Girls should never run for joy. A close call. In case of a barbecue stall, you will be in trouble.
I really wanted to take a break and ask for leave, but I didn't approve it, which shows that you are not a useless person.
After my village and my shop, because I am a chain store.
6. Search him for thousands of times, and suddenly look back, the man is at the head of the bed, wearing long pants.
There are many ways to end friendship, and the most thorough way is to borrow money and not pay it back.
It is said that women are virtuous and have no talent, and I think I should be respected.
When you fall down with only one drop of blood, call Brother Zeng, the third letter, and come back to life in the same place.
10. Naiheqiao East, how many people broke that bowl of Mengpo soup?
1 1. Let me test your math. What's your phone number?
If I had known this was a world of looking at faces, I should have used the school money for plastic surgery from the beginning.
Some people say I'm shameless, which is sheer nonsense. My face is so beautiful that I can't bear it.
14. It is said that silence is golden. I have been silent for so long, why haven't I seen the gold yet?
15. I asked Buddha Zu: Is there true love in this world? Buddha said: am I still a monk?
To live is to watch others die, and then let others watch themselves die.
17. Some people say that Tik Tok has no nutrition. How come? Are you stewing bone soup in Tik Tok?
18. The most useless thing in the world is the payroll. After reading it, I was very angry and wiped my ass too seriously.
19. Life has been so hard. If you want to pretend to force me to go to Mashan, I'll kill you.
20. Please care about the gourmets around you. If you are not careful, you may die.
2 1. After checking the balance of Alipay, my hanging heart finally stopped beating.
I played with mosquitoes all night yesterday and finally got even. It's not full, so I can't sleep well.
23. In the middle of the night, the mobile phone becomes strange and smells like barbecue and milk tea.
When I send a circle of friends, I usually block my family. For nothing else, I am afraid that they will not recognize me.
25. If life deceives you, don't take out your beauty camera to deceive life.
26. I insist on doing sit-ups every day. Lie on your back at night and in the morning.
27. I heard that eating fast food is not good for my health, so I quickly booked a takeaway and let the takeaway brother send it slowly.
The most meaningless word of mankind is cigarette case. Smoking is harmful to health.
29. Short people don't like Jay Chou, because his first sentence is always: Ouch!
30. Girl, I said aunt is the same, because mom and mom mean the same thing.
If you have two feet on both sides, you will capsize sooner or later. Ten thousand boats can't turn over.
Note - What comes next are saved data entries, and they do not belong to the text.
(** * SmartCanvasV: the state controller of [smart_canvas/core.py] and the
    element registry of [smart_canvas/ui.py], embedded in Rocq.

    Python floats are IEEE binary64 numbers: they are modelled by Rocq's
    primitive floats, whose operations are the same ones, so that every
    comparison and every sum below computes what the interpreter computes.
    Python objects that are shared by reference (the state objects, which
    hold the controller and are held by it) live in an object store.
    Exceptions are modelled by an outcome that keeps the effects made before
    the raise. *)

From Stdlib Require Import ZArith String List Bool Lia Floats DecimalString DecimalZ
  DecimalPos.
From stdpp Require Import base option list gmap strings.

Set Warnings "-inexact-float,-clear-no-such-hyp".
Local Open Scope Z_scope.

(** ** Exceptions and outcomes *)

(** The parties a failure can come from: the gesture classifier, the
    foreground masker, OpenCV's [bitwise_and] and the filter transform. *)
Inductive Collaborator := Classifier | Masker | OpenCV | FilterTransform.

Inductive exn :=
| KeyError
| AttributeError
| ValueError
| OverflowError
| CollaboratorError (who : Collaborator).

Inductive outcome (A : Type) :=
| Ok (a : A)
| Raise (e : exn).
Arguments Ok {A} a.
Arguments Raise {A} e.

(** ** Python numbers *)

Module Py.

(** [int(x)] for a float [x]: truncation toward zero; infinities and NaN
    raise. *)
Definition int (x : float) : outcome Z :=
  match Prim2SF x with
  | S754_zero _ => Ok 0
  | S754_infinity _ => Raise OverflowError
  | S754_nan => Raise ValueError
  | S754_finite s m e =>
      let v := Z.shiftl (Z.pos m) e in Ok (if s then - v else v)
  end.

(** [floor(x)] on the same representation, to compare [int] with. *)
Definition floor (x : float) : outcome Z :=
  match Prim2SF x with
  | S754_zero _ => Ok 0
  | S754_infinity _ => Raise OverflowError
  | S754_nan => Raise ValueError
  | S754_finite s m e =>
      Ok (Z.shiftl (if s then Z.neg m else Z.pos m) e)
  end.

(** [math.isfinite(x)]: [x] is a number, neither an infinity nor NaN, as
    the readings of [time.time()] are. *)
Definition number (x : spec_float) : bool :=
  match x with
  | S754_zero _ | S754_finite _ _ _ => true
  | S754_infinity _ | S754_nan => false
  end.

Definition isfinite (x : float) : bool := number (Prim2SF x).

(** ['{}'.format(n)] for an integer [n]. *)
Definition str (n : Z) : string := NilZero.string_of_int (Z.to_int n).

End Py.

(** ** ui.py *)

(** [TextWriterTest]: a text element.  [scale] is not an attribute of the
    class; [UI.set_prog] creates it on an element of this class. *)
Module TextWriterTest.
Record t := mk {
  pos : Z * Z;
  size : float;
  visible : bool;
  scale : option float
}.
Definition __init__ (position : Z * Z) (size : float) : t :=
  {| pos := position; size := size; visible := false; scale := None |}.
End TextWriterTest.

(** [Progressbar]: the setter of [scale] clamps negative values to [0.0]. *)
Module Progressbar.
Record t := mk {
  visible : bool;
  _scale : float
}.
Definition __init__ : t := {| visible := true; _scale := 0.0 |}.
Definition set_scale (value : float) (p : t) : t :=
  if (value <? 0.0)%float
  then {| visible := visible p; _scale := 0.0 |}
  else {| visible := visible p; _scale := value |}.
End Progressbar.

Inductive Element :=
| Text (e : TextWriterTest.t)
| Bar (e : Progressbar.t).

Definition set_visible (b : bool) (e : Element) : Element :=
  match e with
  | Text e =>
      Text {| TextWriterTest.pos := TextWriterTest.pos e;
              TextWriterTest.size := TextWriterTest.size e;
              TextWriterTest.visible := b;
              TextWriterTest.scale := TextWriterTest.scale e |}
  | Bar e =>
      Bar {| Progressbar.visible := b;
             Progressbar._scale := Progressbar._scale e |}
  end.

Definition get_visible (e : Element) : bool :=
  match e with
  | Text e => TextWriterTest.visible e
  | Bar e => Progressbar.visible e
  end.

(** [element.scale = value] *)
Definition assign_scale (value : float) (e : Element) : Element :=
  match e with
  | Text e =>
      Text {| TextWriterTest.pos := TextWriterTest.pos e;
              TextWriterTest.size := TextWriterTest.size e;
              TextWriterTest.visible := TextWriterTest.visible e;
              TextWriterTest.scale := Some value |}
  | Bar e => Bar (Progressbar.set_scale value e)
  end.

Module UI.

Record t := mk {
  elements : gmap string Element;
  texts : gmap string string
}.

Definition __init__ : t := {| elements := ∅; texts := ∅ |}.

Definition with_elements (m : gmap string Element) (u : t) : t :=
  {| elements := m; texts := texts u |}.

Definition create_text (name : string) (pos : Z * Z) (size : float) (u : t)
  : t * outcome unit :=
  (with_elements (<[name := Text (TextWriterTest.__init__ pos size)]> (elements u)) u,
   Ok tt).

Definition create_progressbar (name : string) (u : t) : t * outcome unit :=
  (with_elements (<[name := Bar Progressbar.__init__]> (elements u)) u, Ok tt).

Definition set_text (name text : string) (u : t) : t * outcome unit :=
  match elements u !! name with
  | None => (u, Raise KeyError)
  | Some _ =>
      ({| elements := elements u; texts := <[name := text]> (texts u) |}, Ok tt)
  end.

Definition set_prog (name : string) (value : float) (u : t) : t * outcome unit :=
  match elements u !! name with
  | None => (u, Raise KeyError)
  | Some e => (with_elements (<[name := assign_scale value e]> (elements u)) u, Ok tt)
  end.

(** The loop of [show] and [hide]: the elements before a missing name have
    been switched when the [KeyError] is raised. *)
Fixpoint set_visible_all (b : bool) (names : list string) (u : t)
  : t * outcome unit :=
  match names with
  | [] => (u, Ok tt)
  | name :: rest =>
      match elements u !! name with
      | Some e =>
          set_visible_all b rest
            (with_elements (<[name := set_visible b e]> (elements u)) u)
      | None => (u, Raise KeyError)
      end
  end.
(** [a - b] on naive datetimes: a [timedelta], here in microseconds;
    timedeltas compare as their microseconds do. *)
Definition datetime_sub (a b : datetime) : Z :=
  (to_microseconds a - to_microseconds b)%Z.

(** [timedelta(seconds=60)]. *)
Definition timeout_duration : Z := 60000000%Z.

(** Lines 91-95, the body under [state_lock] of one iteration. *)
Definition client_check (now : datetime) (w : world) : list event * world :=
  match last_ping w with
  | Some ping_time =>
      if (timeout_duration <? datetime_sub now ping_time)%Z
      then ([Log INFO "Client timeout detected."], set_status false w)
      else ([], w)
  | None => ([], w)
  end.

(** One iteration of the loop: sleep 25 s, then the check. *)
Definition client_tick (now : datetime) (w : world) : list event * world :=
  let '(tr, w') := client_check now w in ([SleepFor 25] ++ tr, w').

(** ** hardware_button_listener (lines 282-294) *)

(** [lambda: (update_timer(), led1.toggle())]: the tuple is built left to
    right. *)
Definition led1_button_pressed (now : Q) (w : world) : list event * world :=
  let '(tr, w1) := update_timer now w in
  (tr ++ [LedToggle Led1], led_toggle Led1 w1).

Definition led2_button_pressed (now : Q) (w : world) : list event * world :=
  let '(tr, w1) := update_timer now w in
  (tr ++ [LedToggle Led2], led_toggle Led2 w1).

(** [capture_button.when_pressed = update_timer];
    [capture_button.when_held = capture_image]. *)
Definition capture_button_pressed (now : Q) (w : world) : list event * world :=
  update_timer now w.

Definition capture_button_held (e : capture_env) (w : world)
  : list event * world * outcome unit :=
  capture_image e w.

(** ** The device as a whole

    The calls the process serves: requests, button callbacks, capture runs
    and the iterations of the two monitor loops. [serve_all] is what a
    sequence of such calls does to the globals when each call runs to its
    end before the next one begins. *)

Inductive op :=
| OpPing (d : datetime) (t : Q)           (* /ping *)
| OpStatusRead (r : status_read)          (* the four status routes *)
| OpToggle1 (t : Q)                       (* /led1_toggle *)
| OpToggle2 (t : Q)                       (* /led2_toggle *)
| OpButton1 (t : Q)                       (* led1_button pressed *)
| OpButton2 (t : Q)                       (* led2_button pressed *)
| OpCaptureButton (t : Q)                 (* capture_button pressed *)
| OpCapture (e : capture_env)             (* capture_image, by route or hold *)
| OpClientTick (now : datetime)           (* monitor_client, one iteration *)
| OpPowerTick (now : Q) (exits_0 : bool). (* shutdown_monitor, one iteration *)

Record device := {
  globals : world;
  (* [Returned flag]: the loop of [shutdown_monitor] runs, with this
     [idle_mode_active]; [Raised e]: it has ended. *)
  power_thread : outcome bool;
  history : list event
}.

Definition boot (t0 : Q) : device :=
  {| globals := initial_world t0; power_thread := Returned false;
     history := [] |}.
(* ===================================================================== *)
(** * JavaScript string primitives *)
(* ===================================================================== *)

Module JsString.

(** The double quote and the line feed, as one-character strings. *)
Definition dquote : ascii := ascii_of_nat 34.
Definition LF : ascii := ascii_of_nat 10.
Definition DQ : string := String dquote "".
Definition NL : string := String LF "".

(** [\s] of a regular expression and the characters [trim()] removes:
    TAB, LF, VT, FF, CR, SPACE and NO-BREAK SPACE. *)
Definition isSpace (c : ascii) : bool :=
  let n := nat_of_ascii c in
  ((9 <=? n) && (n <=? 13)) || (n =? 32) || (n =? 160).

(** [\w] of a regular expression: [A-Za-z0-9_]. *)
Definition isWord (c : ascii) : bool :=
  let n := nat_of_ascii c in
  ((65 <=? n) && (n <=? 90)) || ((97 <=? n) && (n <=? 122))
  || ((48 <=? n) && (n <=? 57)) || (n =? 95).

(** A string in a condition: only the empty string is falsy. *)
Definition truthy (s : string) : bool :=
  match s with EmptyString => false | String _ _ => true end.

Fixpoint trimStart (s : string) : string :=
  match s with
  | EmptyString => EmptyString
  | String c r => if isSpace c then trimStart r else s
  end.

Fixpoint trimEnd (s : string) : string :=
  match s with
  | EmptyString => EmptyString
  | String c r =>
      match trimEnd r with
      | EmptyString => if isSpace c then EmptyString else String c EmptyString
      | r' => String c r'
      end
  end.

(** [s.trim()] *)
Definition trim (s : string) : string := trimEnd (trimStart s).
You must scold me, because you don't know me, because everyone who knows me wants to hit me.
Don't worry, don't panic, because you can't solve it tomorrow.
34. Don't say that women are too realistic if men don't have skills, and don't say that men are too playboy if women don't have skills.
Stay with me, at least I love you more than others.
36. Later, there was no Xiaoming in the high school textbook, and I knew that fools could not get into high school.
37. Arrogant people have been saved, and people with inferiority have been saved. I think I can save it!
Tinker cats always live in the dark because they can't see their fingers.
39. Say what you like. If you are not rejected, you will really think that you are a pure and beautiful fairy.
No one is perfect. Long-term lovers accept defects and learn to cherish each other.
4 1, * * * didn't teach you to reciprocate! If I like you, you must stay with me!